Background-: Cardiac remodeling in response to pressure or volume overload plays an important role in the pathogenesis of heart failure. Various mechanisms have been suggested to translate mechanical stress into structural changes, one of them being the release of humoral factors such as angiotensin II and endothelin-1, which in turn promote cardiac hypertrophy and fibrosis. A large body of evidence suggests that the prohypertrophic effects of these factors are mediated by receptors coupled to the Gq/11 family of heterotrimeric G proteins. Most Gq/11-coupled receptors, however, can also activate G proteins of the G12/13 family, but the role of G12/13 in cardiac remodeling is not understood. Methods and Results-: We use siRNA-mediated knockdown in vitro and conditional gene inactivation in vivo to study the role of the G12/13 family in pressure overload-induced cardiac remodeling.
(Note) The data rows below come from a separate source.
(* Both LiveKit credentials are set (main.ts refuses to boot otherwise). *)
Definition configured (e : Env) : Prop :=
  unset (LIVEKIT_API_KEY e) = false /\ unset (LIVEKIT_API_SECRET e) = false.

Definition mintToken (userId room : string) (role : Role)
  (fullName : option string) : Async Token :=
  try_catch (mintToken_body userId room role fullName)
    (fun error =>
       throw (Error ("Token generation failed: " +:+ message_of error))).

(* --------------------------------------------------------------------- *)
(* CirclesService: status transitions                                    *)
(* --------------------------------------------------------------------- *)

Definition validStatusTransitions (s : CircleStatus) : list CircleStatus :=
  match s with
  | Scheduled => [Live; Ended]
  | Live => [Ended]
  | Ended => []
  end.

(* Array.prototype.includes *)
Definition includes {A} `{EqDecision A} (l : list A) (x : A) : bool :=
  bool_decide (x ∈ l).

Definition isValidStatusTransition (currentStatus newStatus : CircleStatus)
  : bool :=
  includes (validStatusTransitions currentStatus) newStatus || false.

Record UpdateStatusResult := {
  usr_id : string;
  usr_status : CircleStatus;
  usr_endedAt : option Z
}.

Definition updateCircleStatus (now : Z) (id : string)
  (newStatus : CircleStatus) (userId : string) : Async UpdateStatusResult :=
  if falsy userId then throw (Error "User not authenticated") else
  circleSnap <- circleGet id ;;
  match circleSnap with
  | None => throw (Error "Circle not found")
  | Some circle =>
      if negb (bool_decide (Circle.hostUid circle = userId)) then
        throw (Error "Only host can update circle status")
      else if negb (isValidStatusTransition (Circle.status circle) newStatus) then
        throw (Error ("Invalid status transition from "
                      +:+ status_str (Circle.status circle)
                      +:+ " to " +:+ status_str newStatus))
      else
        let ended := bool_decide (newStatus = Ended) in
        circleUpdate id (fun c =>
          let c := Circle.set_status newStatus c in
          if ended then Circle.set_endedAt (Some now) c else c) ;;
        ret {| usr_id := id;
               usr_status := newStatus;
               usr_endedAt := if ended then Some now else None |}
  end.

(* --------------------------------------------------------------------- *)
(* CirclesService.createCircle                                           *)
(* --------------------------------------------------------------------- *)

Record CreateCircleDto := {
  dto_title : string;
  dto_description : option string;
  dto_category : string;
  dto_privacy : Privacy;
  dto_coverUrl : option string;
  (* the instant the ISO date string denotes *)
  dto_startAt : option Z;
  dto_maxSpeakers : option Z;
  dto_isReplay : option bool
}.

Definition msPerDay : Z := 24 * 60 * 60 * 1000.

(* const startOfDay = new Date(); startOfDay.setHours(0, 0, 0, 0):
   the last local midnight at or before [now]. *)
Definition startOfDay (tz now : Z) : Z := now - (now + tz) mod msPerDay.

(* db.collection('circles').where('hostUid', '==', userId)
     .where('createdAt', '>=', startOfDayTs).get() *)
Definition circlesCreatedSince (userId : string) (since : Z)
  (cs : gmap string Circle.t) : gmap string Circle.t :=
  filter (fun kv => Circle.hostUid kv.2 = userId /\ since <= Circle.createdAt kv.2) cs.

(* s || null on an optional string *)
Definition or_null (s : option string) : option string :=
  match s with
  | Some v => if falsy v then None else Some v
  | None => None
  end.

Definition dailyLimitMessage : string :=
  "Daily limit reached: You can only create 5 circles per day.".

Record CreateResult := {
  cr_circleId : string;
  cr_sfuToken : Token;
  cr_circle : Circle.t
}.

(* A member document as createCircle and the new-member path of joinCircle
   write it. *)
Definition newMember (role : Role) (isMuted : bool) (now : Z)
  (rejoinCount : option Z) (isHandRaised : option bool) : CircleMember.t :=
  CircleMember.mk role isMuted now None (Some Active) None None
    rejoinCount None (Some 0) isHandRaised (Some 0) (Some 0) None None None
    (Some 0) None None.

(* [circleId] is the auto-generated id of db.collection('circles').doc(). *)
Definition createCircle (now : Z) (circleId : string) (dto : CreateCircleDto)
  (userId : string) : Async CreateResult :=
  if falsy userId then throw (Error "User not authenticated") else
  tz <- gets (fun w => tzOffset (env w)) ;;
  circlesSnap <- gets (fun w =>
    circlesCreatedSince userId (startOfDay tz now) (circles w)) ;;
  if bool_decide (5 <= Z.of_nat (size circlesSnap)) then
    throw (BadRequestException dailyLimitMessage)
  else
    let startTime := default now (dto_startAt dto) in
    let initialStatus :=
      match dto_startAt dto with
      | Some t => if bool_decide (now < t) then Scheduled else Live
      | None => Live
      end in
    let circleData :=
      Circle.mk circleId (dto_title dto) (or_null (dto_description dto))
        (dto_category dto) (dto_privacy dto) userId (or_null (dto_coverUrl dto))
        startTime initialStatus (default 8 (dto_maxSpeakers dto)) now
        (Some 1) None None None (default false (dto_isReplay dto))
        (Some 0) (Some 0) (Some 0) in
    circleSet circleId circleData ;;
    memberSet circleId userId (newMember Host false now (Some 0) None) ;;
    userData <- getUserData userId ;;
    sfuToken <- mintToken userId circleId Host (fullName_of userData) ;;
    ret {| cr_circleId := circleId; cr_sfuToken := sfuToken;
           cr_circle := circleData |}.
We show in detail that inducible cardiomyocyte-specific inactivation of the α subunit of G13, Gα13, does not affect basal heart function but protects mice from pressure overload-induced hypertrophy and fibrosis as efficiently as inactivation of Gαq/11. Furthermore, inactivation of Gα13 prevents the development of heart failure up to 1 year after overloading. On the molecular level, we show that Gα13, but not Gαq/11, controls agonist-induced expression of hypertrophy-specific genes through activation of the small GTPase RhoA and consecutive activation of myocardin-related transcription factors. Conclusion-: Our data show that the G12/13 family of heterotrimeric G proteins is centrally involved in pressure overload-induced cardiac remodeling and plays a central role in the transition to heart failure. © 2012 American Heart Association, Inc.